The company has faced a tough year, with some of its services rejected in the United States, Australia, New Zealand and Britain over security concerns.
The latest hit came on Wednesday, as Canada announced that chief financial officer Meng Wanzhou -- the daughter of founder Ren Zhengfei -- was arrested at the weekend as US authorities seek her extradition.
The Canadian justice ministry did not provide details about the charges, but US authorities are reportedly investigating whether Huawei violated sanctions against Iran by supplying parts to the country.
Analysts say the allegations, if proven, could result in a ban with far-reaching global consequences.
- 'Security risk' -
China's largest telecoms equipment maker has received an increasingly chilly international reception this year as US allies have moved to ban its products.

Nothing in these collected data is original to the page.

(** The body of the loop of [finishCalibration] for one key of
    [calibrationData], on the reference table and the console. *)
Definition calibrateLabel (label : string) (samples : list quat)
    (acc : gmap string quat * list event) : gmap string quat * list event :=
  match samples with
  | [] => acc
  | _ :: _ =>
      let avg := averageSamples samples in
      let ref := normalizeQuat avg in
      (<[label := ref]> (fst acc), snd acc ++ [LogReference label ref])
  end.

(** [finishCalibration()]. The loop [for (const label in calibrationData)]
    visits every key once; an iteration writes [qRef[label]] for its own key
    only, so the table it builds does not depend on the order of the visit
    (the lines it prints come in that order). *)
Definition finishCalibration (st : state) : state :=
  let acc := map_fold calibrateLabel
               (qRef st, console st ++ [LogCalibrationComplete])
               (calibrationData st) in
  mkState false true (calibrationData st) (fst acc) (file st)
    (snd acc ++ [LogCalibrationApplied]).

(** [applyCalibration(label, qNow)], reading the table [qRef]. *)
Definition applyCalibration (qRef : gmap string quat) (label : string)
    (qNow : quat) : quat :=
  match qRef !! label with
  | None => qNow
  | Some ref =>
      let conj := THREE.mk (- Quat.x ref) (- Quat.y ref) (- Quat.z ref) (Quat.w ref) in
      let qCurrent := THREE.mk (Quat.x qNow) (Quat.y qNow) (Quat.z qNow) (Quat.w qNow) in
      let result := THREE.normalize (THREE.multiply conj qCurrent) in
      Quat.mk (THREE._w result) (THREE._x result) (THREE._y result) (THREE._z result)
  end.

(** A property name: [data.label] when present, else the key that
    [undefined] turns into. *)
Definition labelKey (dataLabel : option string) : string :=
  default "undefined"%string dataLabel.

(** The handler of [ws.on("message", ...)]. *)
Definition onMessage (data : payload) (st : state) : state :=
  match data with
  | Unparsable =>
      mkState (isCalibrating st) (calibrated st) (calibrationData st) (qRef st)
        (file st) (console st ++ [LogInvalidJSON])
  | NoQuaternion =>
      mkState (isCalibrating st) (calibrated st) (calibrationData st) (qRef st)
        (file st) (console st ++ [LogControlMessage])
  | Sample count dataLabel w x y z =>
      let label := labelKey dataLabel in
      let q := Quat.mk w x y z in
      if isCalibrating st then
        let buffer := default [] (calibrationData st !! label) in
        mkState (isCalibrating st) (calibrated st)
          (<[label := buffer ++ [q]]> (calibrationData st)) (qRef st)
          (file st) (console st)
      else
        let finalQuat := if calibrated st then applyCalibration (qRef st) label q else q in
        mkState (isCalibrating st) (calibrated st) (calibrationData st) (qRef st)
          (file st ++ [mkRow count label (Quat.w finalQuat) (Quat.x finalQuat)
                         (Quat.y finalQuat) (Quat.z finalQuat)])
          (console st)
  end.

Definition initial : state := mkState false false ∅ ∅ [] [].

End Logger.

(** ** Notions the properties are stated with *)

(** The identity rotation as a plain object. *)
Definition identityQuat : quat := Quat.mk 1 0 0 0.

(** Unit norm within the tolerance [1e-6]. *)
Definition unitWithinTolerance (q : quat) : Prop :=
  Rabs (qnorm q - 1) <= / 1000000.

(** The inverse of a quaternion: its conjugate divided by the square of
    its norm. *)
Definition inverse (q : THREE.Quaternion) : THREE.Quaternion :=
  let n2 := THREE._x q * THREE._x q + THREE._y q * THREE._y q
            + THREE._z q * THREE._z q + THREE._w q * THREE._w q in
  THREE.mk (- THREE._x q / n2) (- THREE._y q / n2) (- THREE._z q / n2)
           (THREE._w q / n2).

(** The Hamilton product on plain objects, written out component by
    component. *)
Definition hamilton (a b : quat) : quat :=
  Quat.mk
    (Quat.w a * Quat.w b - Quat.x a * Quat.x b - Quat.y a * Quat.y b - Quat.z a * Quat.z b)
    (Quat.w a * Quat.x b + Quat.x a * Quat.w b + Quat.y a * Quat.z b - Quat.z a * Quat.y b)
    (Quat.w a * Quat.y b - Quat.x a * Quat.z b + Quat.y a * Quat.w b + Quat.z a * Quat.x b)
    (Quat.w a * Quat.z b + Quat.x a * Quat.y b - Quat.y a * Quat.x b + Quat.z a * Quat.w b).

Definition conjugateQuat (q : quat) : quat :=
  Quat.mk (Quat.w q) (- Quat.x q) (- Quat.y q) (- Quat.z q).
(** * Sistema de gestion de envios: shallow embedding of [main.py]

    The development follows the layout of the source file:
    constants, the classes [Cliente], [Destinatario] and [Envio], and the
    service class [SistemaGestionEnvios].  Of the console class
    [InterfazConsola], which only drives the service, the method
    [seguimiento_multiple] is modelled.

    Modelling conventions.
    - Python [str] is [string]; a literal is the UTF-8 byte sequence of the
      source literal, so that [==] on [str] is [String.eqb].  A [string]
      that is not well-formed UTF-8 stands for a [str] that has no UTF-8
      encoding (it holds a lone surrogate): writing it to a data file
      fails.
    - A Python [dict] whose keys are data (the two repositories, the report
      counters, the result of [buscar_multiple_envios]) is an insertion
      ordered association list with unique keys, see [Dict].  A [dict] with a
      fixed set of literal keys (the result of [to_dict], a history entry) is
      a record with one field per key.
    - A raised exception is a value of [excepcion]; a method that can raise
      returns a [resultado].  The methods of [SistemaGestionEnvios] that
      mutate [self] run in the state-and-exception monad [M]: the final state
      is returned also when an exception is raised, so that what was mutated
      before the [raise] stays visible.
    - [uuid.uuid4()] and [datetime.datetime.now()] are inputs of the call
      that performs them (record [Entorno]).
    - [datetime.datetime] keeps the seven civil fields of the Python object.
      [strftime] is the rendering of the C library (glibc) in the C locale:
      month, day, hour, minute and second on two digits, the year as a
      plain decimal number, so that a year below 1000 is written with fewer
      than four digits.  [strptime] is a parameter, one for each of the two
      formats of the source (classes [Strptime] and [StrptimeFecha]); float
      arithmetic is a parameter (class [Flotante]).
    - A data file is absent, holds the dictionary that [json.dump] was
      given, or holds the unfinished text of a [json.dump] that raised.
      Opening a file is taken to succeed; the JSON text is not modelled. *)

From Stdlib Require Import String Ascii List ZArith Lia Bool QArith.
Import ListNotations.

Open Scope string_scope.
Open Scope Z_scope.

(* ===================================================================== *)
(** * Exceptions and results *)

Inductive excepcion : Type :=
| ValueError (mensaje : string)
| KeyError (clave : string)
| IndexError
| UnicodeEncodeError
| JSONDecodeError.

Inductive resultado (A : Type) : Type :=
| Ok (a : A)
| Error (e : excepcion).

Arguments Ok {A} a.
Arguments Error {A} e.

Definition es_ok {A : Type} (r : resultado A) : bool :=
  match r with Ok _ => true | Error _ => false end.

(* ===================================================================== *)
(** * Insertion ordered dictionaries with [str] keys *)

Module Dict.

Section Operaciones.
Context {V : Type}.

Definition t : Type := list (string * V).

Definition empty : t := [].

(** [d.get(k)] *)
Fixpoint get (k : string) (d : t) : option V :=
  match d with
  | [] => None
  | (k', v) :: r => if String.eqb k k' then Some v else get k r
  end.

(** [k in d] *)
Definition mem (k : string) (d : t) : bool :=
  match get k d with Some _ => true | None => false end.

(** [d[k] = v]: an existing key keeps its position, a new key goes last. *)
Fixpoint set (k : string) (v : V) (d : t) : t :=
  match d with
  | [] => [(k, v)]
  | (k', v') :: r =>
      if String.eqb k k' then (k', v) :: r else (k', v') :: set k v r
  end.

(** [d.keys()], [d.values()] *)
Definition keys (d : t) : list string := map fst d.
Definition values (d : t) : list V := map snd d.

(** [{k: v for (k, v) in pares}]: the pairs are stored one after the
    other, a repeated key overwrites the value stored before. *)
Definition of_pairs (pares : list (string * V)) : t :=
  fold_left (fun d kv => set (fst kv) (snd kv) d) pares empty.

End Operaciones.

Arguments t V : clear implicits.

End Dict.

(* ===================================================================== *)
(** * Constants *)

Definition TIPOS_ID : list string := ["CC"; "TI"; "CE"].

Definition ESTADOS_ENVIO : list string :=
  [ "Recibido";
    "En Tránsito";
    "En Ciudad Destino";
    "En Bodega De La Transportadora";
    "En Reparto";
    "Entregado" ].

(** [x in lista] for a list of [str]. *)
Definition en_lista (x : string) (l : list string) : bool :=
  existsb (String.eqb x) l.
(** The capture of the first match in [s]. *)
Fixpoint first_notes (s : list N) : option (list N) :=
match match_notes s with
| Some (capture, _) => Some capture
| None =>
    match s with
    | [] => None
    | _ :: rest => first_notes rest
    end
end.

(** [s.replace(NOTES_REGEX, '')], as [replace_from] does it for the
  priority. *)
Fixpoint replace_notes_from (skip : nat) (s : list N) : list N :=
match s with
| [] => []
| c :: s' =>
    match skip with
    | S k => replace_notes_from k s'
    | O =>
        match match_notes s with
        | Some (_, rest) => replace_notes_from (length s' - length rest) s'
        | None => c :: replace_notes_from 0 s'
        end
    end
end.

Definition replace_notes (s : list N) : list N := replace_notes_from 0 s.

Definition getNotesFromTitle (titleRaw : list N) : list N :=
match first_notes titleRaw with
| Some (c :: capture) =>
    match decodeURIComponent (c :: capture) with
    | Some notes => notes
    | None => c :: capture
    end
| _ => []
end.

(** [None] stands for the URIError of [encodeURIComponent], which the
  function lets through. *)
Definition updateNotesInTitle (titleRaw notes : list N) : option (list N) :=
let cleaned := trim (replace_notes titleRaw) in
if bool_decide (notes = []) || bool_decide (trim notes = []) then Some cleaned
else
  match encodeURIComponent notes with
  | Some encoded =>
      Some (cleaned ++ code_units " [notes::" ++ encoded ++ code_units "]")
  | None => None
  end.

(** The opening of a notes field somewhere in [s]. *)
Fixpoint has_opener (s : list N) : bool :=
match match_literal opener s with
| Some _ => true
| None =>
    match s with
    | [] => false
    | _ :: rest => has_opener rest
    end
end.

(** Code units, with every surrogate in a pair. *)
Fixpoint well_formed (s : list N) : bool :=
match s with
| [] => true
| c :: s' =>
    if is_trail c then false
    else if is_lead c then
      match s' with
      | k :: s'' => is_trail k && well_formed s''
      | [] => false
      end
    else (c <? 65536)%N && well_formed s'
end.

(** What [updateTitle], [updatePriority] and [updateNotes] write: the
  priority is put in first, then the notes. *)
Definition with_fields (text : list N) (priority : Priority) (notes : list N)
: option (list N) :=
updateNotesInTitle (updatePriorityInTitle text priority) notes.

(** [updateTitle]: the fields of the card's title are carried over to the
  new text. *)
Definition updateTitle (titleRaw newTitle : list N) : option (list N) :=
with_fields newTitle (getPriorityFromTitle titleRaw) (getNotesFromTitle titleRaw).

(** A code point that is no surrogate. *)
Definition scalar (v : N) : Prop :=
(v < 1114112)%N /\ ~ (55296 <= v <= 57343)%N.

(** The characters of an encoded text. *)
Definition plain (c : N) : Prop := unreserved c = true \/ c = 37%N.

Arguments match_notes : simpl never.

End NotesField.

(** ** Adding a row to an invoice

    The second half of [TabulaBridge.appendLineItem]
    ([components/SidePane/RecurringContent.tsx]): the search for the place
    of the new row in the lines of the invoice, and the insertion.  The
    lines are those of [content.split] at the line feeds; the row is
    built from the title of the card and the date before the search. *)

Module Tabula.
Import InlineField.

(** [s.startsWith(p)] and [s.includes(sub)] on code units. *)
Fixpoint startsWith (p s : list N) : bool :=
match p, s with
| [], _ => true
| c :: p', d :: s' => (c =? d)%N && startsWith p' s'
| _ :: _, [] => false
end.

Fixpoint includes (sub s : list N) : bool :=
startsWith sub s
|| match s with
   | [] => false
   | _ :: s' => includes sub s'
   end.

(** The test for the header of the table of line items. *)
Definition is_header (line : list N) : bool :=
includes (code_units "| Date") line
&& (includes (code_units "| Description") line
    || includes (code_units "| End") line).

(** The test for the separator line, with the precedence of the source:
  the second alternative does not ask for [inLineItems]. *)
Definition is_separator (inLineItems : bool) (line : list N) : bool :=
(inLineItems && startsWith (code_units "|:") line)
|| startsWith (code_units "| :") line.

(** The first loop, from line [i] on; [None] stands for -1. *)
Fixpoint scan (inLineItems : bool) (i : nat) (lines : list (list N))
: option nat :=
match lines with
| [] => None
| line :: rest =>
    if is_header line then scan true (S i) rest
    else if is_separator inLineItems line then scan inLineItems (S i) rest
    else if inLineItems
            && (negb (startsWith (code_units "|") line)
                || bool_decide (trim line = []))
    then Some i
    else scan inLineItems (S i) rest
end.

(** The second loop: the first line that starts the totals. *)
Fixpoint find_totals (i : nat) (lines : list (list N)) : option nat :=
match lines with
| [] => None
| line :: rest =>
    if startsWith (code_units "## Totals") line then Some i
    else find_totals (S i) rest
end.

Definition insertIndex (lines : list (list N)) : option nat :=
match scan false 0 lines with
| Some i => Some i
| None => find_totals 0 lines
end.

(** The lines that are written back; [None] stands for the error raised
  when no place is found. *)
Definition appendLineItem (lines : list (list N)) (newRow : list N)
: option (list (list N)) :=
match insertIndex lines with
| Some i => Some (splice_in i newRow lines)
| None => None
end.

End Tabula.

(** ** The title on a card of a pane

    [getDisplayTitle] of [components/SidePane/SidePaneItemCard.tsx]: the
    inline fields and the date stamps are taken out of the title. *)

Module CardTitle.
Import InlineField.

(** The class of a field's name: letters, digits, underscore and hyphen. *)
Definition name_char (c : N) : bool :=
((65 <=? c)%N && (c <=? 90)%N) || ((97 <=? c)%N && (c <=? 122)%N)
|| ((48 <=? c)%N && (c <=? 57)%N) || (c =? 95)%N || (c =? 45)%N.

(** The longest run of name characters at the start of [s], and what
  follows it. *)
Fixpoint name_run (s : list N) : list N * list N :=
match s with
| [] => ([], [])
| c :: s' =>
    if name_char c then let '(run, rest) := name_run s' in (c :: run, rest)
    else ([], s)
end.

(** An inline field at the start of [s]: an opening bracket, a name, two
  colons, and the text up to the first closing bracket.  The name is the
  longest run: a shorter one is followed by a name character, not by a
  colon.  The answer is what follows the field. *)
Definition match_field (s : list N) : option (list N) :=
match s with
| c :: s1 =>
    if (c =? 91)%N then
      match name_run s1 with
      | (_ :: _, c1 :: c2 :: s3) =>
          if (c1 =? 58)%N && (c2 =? 58)%N
          then snd <$> NotesField.until_bracket s3
          else None
      | _ => None
      end
    else None
| [] => None
end.

(** The text up to the first closing brace, which has to be there. *)
Fixpoint until_brace (s : list N) : option (list N * list N) :=
match s with
| [] => None
| c :: s' =>
    if (c =? 125)%N then Some ([], s')
    else
      match until_brace s' with
      | Some (capture, rest) => Some (c :: capture, rest)
      | None => None
      end
end.

(** A date stamp at the start of [s]: an at sign, an opening brace, at
  least one character and the closing brace. *)
Definition match_stamp (s : list N) : option (list N) :=
match s with
| c1 :: c2 :: s' =>
    if (c1 =? 64)%N && (c2 =? 123)%N then
      match until_brace s' with
      | Some (_ :: _, rest) => Some rest
      | _ => None
      end
    else None
| _ => None
end.

(** [s.replace(re, '')] with the [g] flag, for a pattern given by its
  match at the start of a text. *)
Fixpoint remove_all (pattern : list N -> option (list N)) (skip : nat)
  (s : list N) : list N :=
match s with
| [] => []
| c :: s' =>
    match skip with
    | S k => remove_all pattern k s'
    | O =>
        match pattern s with
        | Some rest => remove_all pattern (length s' - length rest) s'
        | None => c :: remove_all pattern 0 s'
        end
    end
end.

(** [titleRaw] and [title] are the two texts of the card. *)
Definition getDisplayTitle (titleRaw title : list N) : list N :=
let title0 := if bool_decide (titleRaw = []) then title else titleRaw in
let title1 := trim (remove_all match_field 0 title0) in
let title2 := trim (remove_all match_stamp 0 title1) in
if bool_decide (title2 = []) then code_units "Untitled" else title2.

(** The fields the detail pane writes, as they stand in a title. *)
Definition priority_field (p : Priority) : list N :=
match p with
| Standard => []
| _ => priority_token p
end.

Definition notes_field (e : option (list N)) : list N :=
match e with
| Some encoded => code_units " [notes::" ++ encoded ++ code_units "]"
| None => []
end.
Lemma reachable_history s : reachable s -> onLoans history_ok s.
Proof.
  intros (s0 & rs & (H0 & _) & ->). apply serveAll_history.
  unfold onLoans. rewrite H0. constructor.
Qed.

Lemma refused_reachable : reachable Sample.refused.
Proof.
  exists Sample.empty,
    [CreateLoan 7 1000 3 "tools" Sample.bank "LN-1" 1;
     StartReview 100 9 2; ApproveLoan 100 9 None None 3;
     DisburseLoan 100 9 "DSB-1" 4 Sample.failure].
  split; [split; [reflexivity|split; reflexivity]|vm_compute; reflexivity].
Qed.

(** C1, as stated, fails: after a disbursement the provider refuses, the
    history of the loan holds the pair disbursed -> approved, which is not
    in the transition table. *)
Lemma C1_counterexample :
  reachable Sample.refused
  /\ exists l h,
       In l (loans Sample.refused) /\ In h (Loan.statusHistory l)
       /\ fromStatus h = Some DISBURSED /\ toStatus h = APPROVED
       /\ LoanModel.isValidTransition DISBURSED APPROVED = false
       /\ ~ history_legal l.
Proof.
  split; [exact refused_reachable|].
  eexists; eexists.
  match goal with |- ?A /\ ?B /\ _ =>
    assert (Hl : A) by (vm_compute; left; reflexivity);
    assert (Hh : B) by (vm_compute; do 4 right; left; reflexivity)
  end.
  split; [exact Hl|]. split; [exact Hh|].
  split; [reflexivity|]. split; [reflexivity|]. split; [reflexivity|].
  intros H. specialize (H _ DISBURSED Hh eq_refl).
  vm_compute in H. discriminate H.
Qed.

Britain's largest mobile provider BT on Wednesday announced it was removing Huawei equipment from its 4G cellular network, days after the head of the MI6 foreign intelligence service singled out the company as a security risk.
A week ago, New Zealand's intelligence agency barred Huawei equipment in the rollout of the country's 5G network, citing similar concerns.
Australia and the United States also enacted similar bans earlier this year, leaving Canada the only country in the "Five Eyes" intelligence network not to take steps against the Chinese firm.
Huawei founder Ren is a former People's Liberation Army engineer and there are concerns of close links with the Chinese military and government, which the firm has constantly denied.
The company is well aware of its reputation as a "security risk", said Kitty Fok, managing director of research firm IDC China, adding that it has been taking steps to show transparency, including sharing its source codes.
As governments roll out 5G infrastructure, which many see as a backbone of the new digital economy, it is "not the biggest part of the business" for Huawei, Fok said.
"But the arrest of the CFO, that is something completely unexpected... and if there is a ban like ZTE, given the size of Huawei, (the impact) will be a lot bigger."
Earlier this year, the US imposed a seven-year ban on the sale of crucial components to Chinese smartphone maker and Huawei rival ZTE after it failed to take action against staff responsible for violating trade sanctions against Iran and North Korea.
The ban nearly killed off the company before Washington and Beijing reached a deal.
- Europe business -
While Huawei has developed its own Kirin processor chips unlike ZTE which is reliant on chipmakers like US firm Qualcomm, global telecommunications ecosystems remain vulnerable because of the sheer size of the company.
"The impact on telecommunications carriers of a similar and sudden denial ban of the type placed on ZTE would be much wider, given that Huawei equipment is more widely used by carriers around the world, including in Europe and Africa," said Paul Triolo, head of the geo-technology practice at the Eurasia Group research firm.
Meng's arrest suggests the US Department of Justice might be able to mount a similar case to that of ZTE, Triolo added.
But the enormity of Huawei's global operations could also make it difficult to enforce a similar ban, noted Andrew Kitson, who monitors telecoms, media and technology at Fitch Solutions.
The company is still welcome in many parts of the world, including Europe.
Portugal's telecoms operator MEO said this week it would cooperate with Huawei to speed up construction of the country's 5G network while several French mobile providers are continuing to use the firm's parts.
"If French and German telecommunications companies join these prohibitive measures, it will have a profound and lasting impact on Huawei," said Mo Jia of Canalys, a technology market research firm.